Amazon has been slow to roll out its Prime Fresh grocery-delivery service to more markets. While many point to it being held back by infrastructure limitations, the more plausible argument is that people just aren't ready to order their groceries online. At least, not from Amazon. If Amazon saw demand, it would build the refrigerated warehouses it needed. Jeff Bezos has never been shy about spending a lot of money on capital expenses.
The market for groceries and convenience items in the United States is huge -- about $1 trillion. For reference, Amazon's sales in all of North America last year totaled $63.7 billion. Even taking a small percentage of the market would mean a lot to Amazon.

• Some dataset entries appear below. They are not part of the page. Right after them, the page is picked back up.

(** * use-stick-to-bottom: the stick-to-bottom scroll engine

    A shallow embedding of [useStickToBottom] (the document-aware hook):
    the animation parameter resolver [mergeAnimations] with its module-level
    cache, the derived geometry getters of the state record, the scroll,
    wheel and resize handlers, [scrollToBottom] with its per-frame
    continuation, and [stopScroll].

    Numbers.  What the DOM and the clock give (offsets, heights, times) and
    the spring parameters are finite numbers, modelled by the rationals [Q]
    with exact arithmetic and the boolean tests of [QArith].  A target
    resolver is code of the application and may return anything a function
    typed [number] can: a finite number, an infinity or NaN; NaN is carried
    through everything computed from the resolver's answer, with the
    comparison and arithmetic rules of JavaScript ([JSNumber]).  Rounding of
    doubles, overflow and division by zero are outside the model.

    Effects.  Everything the hook mutates (the state record, React's state
    cells, the closure variables, the module-level cache, the DOM surface and
    the queue of scheduled callbacks) lives in one record [World]; the code is
    written in a state monad over it. *)

From Stdlib Require Import QArith Qcanon Qround Lqa.
From stdpp Require Import base option list gmap.

Local Open Scope Q_scope.

(** ** Numbers *)

Definition Qlt_bool (x y : Q) : bool := negb (Qle_bool y x).

(** [Math.max] and [Math.min] on two arguments. *)
Definition Math_max (a b : Q) : Q := if Qle_bool a b then b else a.
Definition Math_min (a b : Q) : Q := if Qle_bool a b then a else b.

(** Truthiness of a number: everything but [0]. *)
Definition truthy (x : Q) : bool := negb (Qeq_bool x 0).

(** Truthiness of [number | undefined]. *)
Definition truthy_opt (x : option Q) : bool :=
  match x with Some v => truthy v | None => false end.

(** [a ?? b] *)
Definition nullish {A} (a : option A) (b : A) : A :=
  match a with Some v => v | None => b end.

(** [x === o] for a number [x] and [o : number | undefined]. *)
Definition strict_eq_opt (x : Q) (o : option Q) : bool :=
  match o with Some v => Qeq_bool x v | None => false end.

(** A number that may be NaN. *)
Inductive JSNumber :=
| Num (q : Q)
| NaN.

(** [a < b] and [a <= b]: false as soon as one side is NaN. *)
Definition js_lt (a b : JSNumber) : bool :=
  match a, b with
  | Num x, Num y => Qlt_bool x y
  | _, _ => false
  end.
Definition js_le (a b : JSNumber) : bool :=
  match a, b with
  | Num x, Num y => Qle_bool x y
  | _, _ => false
  end.

(** [Math.min(a, b)]: NaN as soon as one argument is NaN. *)
Definition js_min (a b : JSNumber) : JSNumber :=
  match a, b with
  | Num x, Num y => Num (Math_min x y)
  | _, _ => NaN
  end.

(** [a + b], [a - b], [a * b] and [a / b]. *)
Definition js_arith (f : Q -> Q -> Q) (a b : JSNumber) : JSNumber :=
  match a, b with
  | Num x, Num y => Num (f x y)
  | _, _ => NaN
  end.
Definition js_add : JSNumber -> JSNumber -> JSNumber := js_arith Qplus.
Definition js_sub : JSNumber -> JSNumber -> JSNumber := js_arith Qminus.
Definition js_mul : JSNumber -> JSNumber -> JSNumber := js_arith Qmult.
Definition js_div : JSNumber -> JSNumber -> JSNumber := js_arith Qdiv.

(** [a] is a number, of value [q]. *)
Definition js_is (a : JSNumber) (q : Q) : Prop :=
  match a with Num x => x == q | NaN => False end.

(** What a scroll offset setter of the browser makes of the value it is
    given: a value that is not finite is taken as 0. *)
Definition finite_or_zero (a : JSNumber) : Q :=
  match a with Num x => x | NaN => 0 end.

(** What a function typed [number] can return: NaN also stands for
    [undefined] and every other value that [Math.min] turns into NaN. *)
Inductive ResolverOutput :=
| Finite (q : Q)
| PlusInfinity
| MinusInfinity
| NotANumber.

So, Amazon needs to get more people to associate its brand with groceries. Amazon Go may be more of a publicity stunt than a viable nationwide retail concept, but either way, it achieves the goal of getting more people to consider ordering groceries from Amazon.
Wal-Mart is always about one-stop shopping
Contrary to Amazon Go, Wal-Mart's Pickup and Fuel concept seems extremely scalable. Wal-Mart has quickly expanded its online grocery pickup service to 100 markets, adding about 30 markets in the second quarter and about 40 more in the third quarter. It, of course, benefits from its existing Supercenter locations, so the demand for Wal-Mart to enter a market doesn't need to be nearly as great as it does for Amazon.
Pickup and Fuel capitalizes on several of Wal-Mart's strengths. First is its ability to provide convenience. Wal-Mart grew to become the largest grocery in the nation because shoppers can do their grocery shopping and get anything else they need all under one roof. Pickup and Fuel allows customers to fill up on gas while someone loads their car with groceries. Two birds, one stone.
Second, Wal-Mart is able to take advantage of its existing gasoline operations tied to Sam's Club locations. Wal-Mart could even offer the marginally lower price on fuel it offers Sam's Club members for customers picking up orders.
Wal-Mart has a lot of work to do to get people to think of it as a place for online shopping. However, it's in a good position to leverage its strength in groceries to get people to do more shopping on its app or website. That behavior could translate into non-grocery purchases online as well. And customers can pick up those purchases at the same Pickup and Fuel location as their groceries.
Both Wal-Mart and Amazon have a lot of work to do to get shoppers to change their behavior online. Each have their relative strengths, and these new retail formats showcase them. Amazon Go feels more like a publicity grabber to get more people to associate its brand with groceries, but Wal-Mart's Pickup and Fuel is easily scaled and could provide ongoing incentives (gas discounts) for customers to start shopping for groceries on Walmart.com or its app.